Documentation ¶
Overview ¶
Package benchmath provides tools for computing statistics over distributions of benchmark measurements.
This package is opinionated. For example, it doesn't provide specific statistical tests. Instead, callers state distributional assumptions and this package chooses appropriate tests.
All analysis results contain a list of warnings, captured as an []error value. These aren't errors that prevent analysis, but should be presented to the user along with analysis results.
Index ¶
Constants ¶
This section is empty.
Variables ¶
var AssumeExact = assumeExact{}
AssumeExact is an assumption that a value can be measured exactly and thus has no distribution and does not require repeated sampling. It reports a warning if not all values in a sample are equal.
var AssumeNormal = assumeNormal{}
AssumeNormal is an assumption that a sample is normally distributed. The summary statistic is the sample mean and comparisons are done using the two-sample t-test.
var AssumeNothing = assumeNothing{}
AssumeNothing is a non-parametric Assumption (that is, it makes no distributional assumptions). The summary statistic is the sample median and comparisons are done using the Mann-Whitney U test.
This is a good default assumption for benchmarks. There's substantial evidence that benchmark results are non-normal. The disadvantage (of any non-parametric methods) is that this is less statistically powerful than parametric methods.
var DefaultThresholds = Thresholds{
CompareAlpha: 0.05,
}
DefaultThresholds contains a reasonable set of defaults for Thresholds.
Functions ¶
This section is empty.
Types ¶
type Assumption ¶
type Assumption interface { // SummaryLabel returns the string name for the summary // statistic under this assumption. For example, "median" or // "mean". SummaryLabel() string // Summary returns a summary statistic and its confidence // interval at the given confidence level for Sample s. // // Confidence is given in the range [0,1], e.g., 0.95 for 95% // confidence. Summary(s *Sample, confidence float64) Summary // Compare tests whether s1 and s2 come from the same // distribution. Compare(s1, s2 *Sample) Comparison }
An Assumption indicates a distributional assumption about a sample.
type Comparison ¶
type Comparison struct { // P is the p-value of the null hypothesis that two samples // come from the same distribution. If P is less than a // threshold alpha (typically 0.05), then we reject the null // hypothesis. // // P can be 0, which indicates this is an exact result. P float64 // N1 and N2 are the sizes of the two samples. N1, N2 int // Alpha is the alpha threshold for this test. If P < Alpha, // we reject the null hypothesis that the two samples come // from the same distribution. Alpha float64 // Warnings is a list of warnings about this comparison // result. Warnings []error }
A Comparison is the result of comparing two samples to test if they come from the same distribution.
func (Comparison) FormatDelta ¶
func (c Comparison) FormatDelta(old, new float64) string
FormatDelta formats the difference in the centers of two distributions. The old and new values must be the center summaries of the two compared samples. If the Comparison accepts the null hypothesis that the samples come from the same distribution, FormatDelta returns "~" to indicate there's no meaningful difference. Otherwise, it returns the percent difference between the centers.

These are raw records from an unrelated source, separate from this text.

(** X3. Every position held after any sequence of calls on a fresh ledger
    carries a stop and the liquidation price computed from its own entry
    price, leverage and side, and the stop is not at or beyond that
    liquidation price: marking to market and closing other symbols never
    break what [open_position] checked. *)
Theorem held_stop_inside_liquidation now0 capital maxlev rpt mdl mop mrr calls k p :
  PyDict.get k (positions (run (init now0 capital maxlev rpt mdl mop mrr) calls)) = Some p ->
  bracket_safe p.
Proof.
  apply (run_bracket_safe calls (init now0 capital maxlev rpt mdl mop mrr)).
  intros k' p'. discriminate.
Qed.

Lemma held_stop_inside_liquidation_witness :
  bracket_safe
    (Position.set_unrealized_pnl
       (new_position 0 "BTCUSDT" "LONG" 50000 0.01 10 49000 None "scalp" 45250)
       5).
Proof.
  apply (held_stop_inside_liquidation 0 1000 50 0.02 0.10 5 1.5
           [ Open 0 "BTCUSDT" "LONG" 50000 0.01 10 49000 None "scalp";
             Open 1 "ETHUSDT" "SHORT" 3000 0.5 20 3050 None "fade";
             UpdateMark "BTCUSDT" 50500;
             Close 3 "ETHUSDT" 2990 "fade" None ]
           "BTCUSDT").
  vm_compute. reflexivity.
Defined.

(** *** Opening and closing at once *)

Lemma del_set_new {V} (d : PyDict.t V) k v :
  PyDict.mem k d = false -> PyDict.del k (PyDict.set k v d) = d.
Proof.
  unfold PyDict.mem, PyDict.del. induction d as [|[k' v'] r IH]; simpl.
  - now rewrite String.eqb_refl.
  - destruct (String.eqb_spec k k') as [->|Hne]; simpl; [discriminate|].
    intros H. destruct (String.eqb_spec k k'); [congruence|]. simpl.
    now rewrite IH.
Qed.

(** X4. Opening a position and closing it again, when both calls succeed,
    puts the position map back exactly as it was (same symbols, same
    order) and appends one trade that carries the symbol, side, entry
    price, quantity, leverage and entry time of the open call and the
    exit time and strategy of the close call. *)
Theorem open_then_close_restores_positions now now' symbol side entry_price
    quantity leverage stop_loss take_profit strategy exit_price strategy'
    realized_pnl rm position trade :
  let opened := open_position now symbol side entry_price quantity leverage
                  stop_loss take_profit strategy rm in
  let closed := close_position now' symbol exit_price strategy' realized_pnl
                  (fst opened) in
  snd opened = Ok (Some position) ->
  snd closed = Ok (Some trade) ->
  positions (fst closed) = positions rm /\
  trades (fst closed) = (trades rm ++ [trade])%list /\
  Trade.symbol trade = symbol /\
  Trade.side trade = side /\
  Trade.entry_price trade = entry_price /\
  Trade.quantity trade = quantity /\
  Trade.leverage trade = leverage /\
  Trade.entry_time trade = now /\
  Trade.exit_time trade = now' /\
  Trade.strategy trade = strategy'.
Proof.
  intros opened closed. subst closed opened. intros Hopen Hclose.
  destruct (open_position_books now symbol side entry_price quantity leverage
              stop_loss take_profit strategy rm) as (Ht & _).
  destruct (RiskFacts.open_position_cases now symbol side entry_price quantity
              leverage stop_loss take_profit strategy rm)
    as [(H1 & _) | [(x & _ & H1 & _) | (liq & Hgate & _ & _ & H1 & Hp & _)]];
    try congruence.
  apply can_open_position_true in Hgate. destruct Hgate as [_ Hnew].
  revert Hclose. unfold close_position. rewrite Hp, PyDictFacts.get_set_same.
  destruct (realized_pnl_of _ _ _) as [[pnl_ pct]|]; [|discriminate].
  cbn [fst snd positions trades]. intros [= <-]. rewrite Ht.
  rewrite del_set_new by assumption. repeat split.
Qed.

Lemma open_then_close_restores_positions_witness :
  let rm := run (init 0 1000 50 0.02 0.10 5 1.5)
              [ Open 0 "ETHUSDT" "SHORT" 3000 0.5 20 3050 None "fade" ] in
  let opened := open_position 1 "BTCUSDT" "LONG" 50000 0.01 10 49000 None "scalp" rm in
  let closed := close_position 2 "BTCUSDT" 50500 "manual" None (fst opened) in
  exists trade,
    snd closed = Ok (Some trade) /\
    positions (fst closed) = positions rm /\
    trades (fst closed) = (trades rm ++ [trade])%list /\
    Trade.side trade = "LONG".
Proof.
  intros rm opened closed. eexists. split; [vm_compute; reflexivity|].
  pose proof (open_then_close_restores_positions 1 2 "BTCUSDT" "LONG" 50000 0.01 10
                49000 None "scalp" 50500 "manual" None rm _ _
                ltac:(vm_compute; reflexivity) ltac:(vm_compute; reflexivity)) as H.
  cbv zeta in H. destruct H as (H1 & H2 & _ & H3 & _).
  repeat split; assumption.
Defined.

func (Comparison) String ¶
func (c Comparison) String() string
String summarizes the comparison. The general form of this string is "p=0.PPP n=N1+N2" but can be shortened.
type Sample ¶
type Sample struct { // Values are the measured values, in ascending order. Values []float64 // Thresholds stores the statistical thresholds used by tests // on this sample. Thresholds *Thresholds // Warnings is a list of warnings about this sample that // should be reported to the user. Warnings []error }
A Sample is a set of repeated measurements of a given benchmark.
func NewSample ¶
func NewSample(values []float64, t *Thresholds) *Sample
NewSample constructs a Sample from a set of measurements.
type Summary ¶
type Summary struct { // Center is some measure of the central tendency of a sample. Center float64 // Lo and Hi give the bounds of the confidence interval around // Center. Lo, Hi float64 // Confidence is the actual confidence level of the confidence // interval given by Lo, Hi. It will be >= the requested // confidence level. Confidence float64 // Warnings is a list of warnings about this summary or its // confidence interval. Warnings []error }
A Summary summarizes a Sample.
func (Summary) PctRangeString ¶
PctRangeString returns a string representation of the range of this Summary's confidence interval as a percentage.
type Thresholds ¶
type Thresholds struct { // CompareAlpha is the alpha level below which // Assumption.Compare rejects the null hypothesis that two // samples come from the same distribution. // // This is typically 0.05. CompareAlpha float64 }
A Thresholds configures various thresholds used by statistical tests.
This should be initialized to DefaultThresholds because it may be extended with other fields in the future.